Ashley Madison Blackmail Letter Revealed (grahamcluley.com)
An anonymous reader writes: Security researcher Graham Cluley says he has been forwarded a blackmail letter, sent to a member of the controversial Ashley Madison adultery website. In the letter the blackmailer says that unless $2,000 worth of bitcoin is paid within 10 days, the recipient's wife, friends and colleagues will be informed of his misdemeanors. In a threatening twist, the letter goes on to give personal details of another victim who refused to pay the blackmailers, and how his personal life and work were targeted as a result. Cluley's advice to recipients is not to pay the blackmailers, but to tell the U.S. Postal Inspectors Service.

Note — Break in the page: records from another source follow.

Definition same_command_key (a b : CommandRow) : Prop :=
  cc_actor_id a = cc_actor_id b ∧ cc_channel a = cc_channel b ∧ cc_external_context_key a = cc_external_context_key b
  ∧ cc_operation_kind a = cc_operation_kind b ∧ cc_client_turn_id a = cc_client_turn_id b.
#[export] Instance same_command_key_dec a b : Decision (same_command_key a b).
Proof. unfold same_command_key. apply _. Defined.
Definition insert_result (r : CommandRow) (d : ChatDB) : option ChatDB :=
  if bool_decide (Exists (λ x, cc_operation_id x = cc_operation_id r ∨ same_command_key x r) (command_results d))
     || negb (bool_decide (cc_actor_id r ∈ cd_accounts d)) || negb (has_conversation (cc_conversation_id r) d) then None
  else Some (set_results (λ l, l ++ [r]) d).

Definition insert_compression (r : CompressionRow) (d : ChatDB) : option ChatDB :=
  if bool_decide (Exists (λ x, cm_id x = cm_id r) (compression_runs d)) || negb (has_conversation (cm_conversation_id r) d) then None
  else Some (set_compressions (λ l, l ++ [r]) d).

(** The foreign keys of a channel context. *)
Definition context_known (account : string) (r : ContextRow) (d : ChatDB) : bool :=
  let preset o := match o with Some p => bool_decide (is_Some (get_preset p (cd_models d))) | None => true end in
  bool_decide (account ∈ cd_accounts d)
  && match cx_workspace_id r with Some w => bool_decide (w ∈ model_workspaces (cd_models d)) | None => true end
  && match cx_character_id r with Some c => bool_decide (is_Some (get_character c (cd_chars d))) | None => true end
  && match cx_conversation_id r with Some c => has_conversation c d | None => true end
  && preset (cx_chat_model_preset_id r) && preset (cx_compression_model_preset_id r).
Definition put_context (key : string * string * string) (r : ContextRow) (d : ChatDB) : option ChatDB :=
  if context_known key.1.1 r d then Some (set_contexts <[key := r]> d) else None.

(** [UPDATE messages SET status = to WHERE ... AND status = from]. *)
Definition set_message_status (to : string) (m : MessageRow) : MessageRow :=
  MkMessageRow (ms_id m) (ms_conversation_id m) (ms_turn_id m) (ms_sequence m) (ms_role m) (ms_content_original m)
    (ms_prompt_content m) to (ms_supersedes_id m) (ms_metadata_json m) (ms_source_raw_json m).
Definition flip_message (id from to : string) : list MessageRow -> list MessageRow :=
  fmap (λ m, if bool_decide (ms_id m = id ∧ ms_status m = from) then set_message_status to m else m).
Definition revoke_messages (turn_id : string) : list MessageRow -> list MessageRow :=
  fmap (λ m, if bool_decide (ms_turn_id m = Some turn_id ∧ ms_status m = "active") then set_message_status "revoked" m else m).
Definition set_prompt_content (id content : string) : list MessageRow -> list MessageRow :=
  fmap (λ m, if ms_id m =?= id
             then MkMessageRow (ms_id m) (ms_conversation_id m) (ms_turn_id m) (ms_sequence m) (ms_role m) (ms_content_original m)
                    (Some content) (ms_status m) (ms_supersedes_id m) (ms_metadata_json m) (ms_source_raw_json m)
             else m).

I would wager that the kind of person who couldn't cheat without a web site couldn't cheat with Ashley Madison even if it wasn't a complete fraud, either.
They're probably not attractive or charismatic enough to attract a partner to begin with.
Marriage is just a pre-packaged contract between two people, with standard terms [...] the terms are well advertised and understood [...] in most developed nations it more or less objectively is [fair]
Oh, hell, no. It's a pre-packaged contract, but the terms are anything but well-advertised or understood, and it's blatantly unfair in many cases. You say an oath, which isn't binding, and sign a piece of paper, which is - despite the paper containing no description of the terms of the contract. The terms also change over time: divorces and marital disputes are judged by the family law of today, not what it was when the couple got married. In some jurisdictions you can even find yourself bound by the contract after cohabiting with a partner for a year, without even being aware that the contract exists.
If engaged couples were presented with a full description of the standard terms and conditions of marriage, including the clauses regarding division of assets on divorce, half of them wouldn't get married. Which is why this should happen, because those marriages are unfair to the people who aren't aware of the terms; and why it won't happen, because society likes people to be married.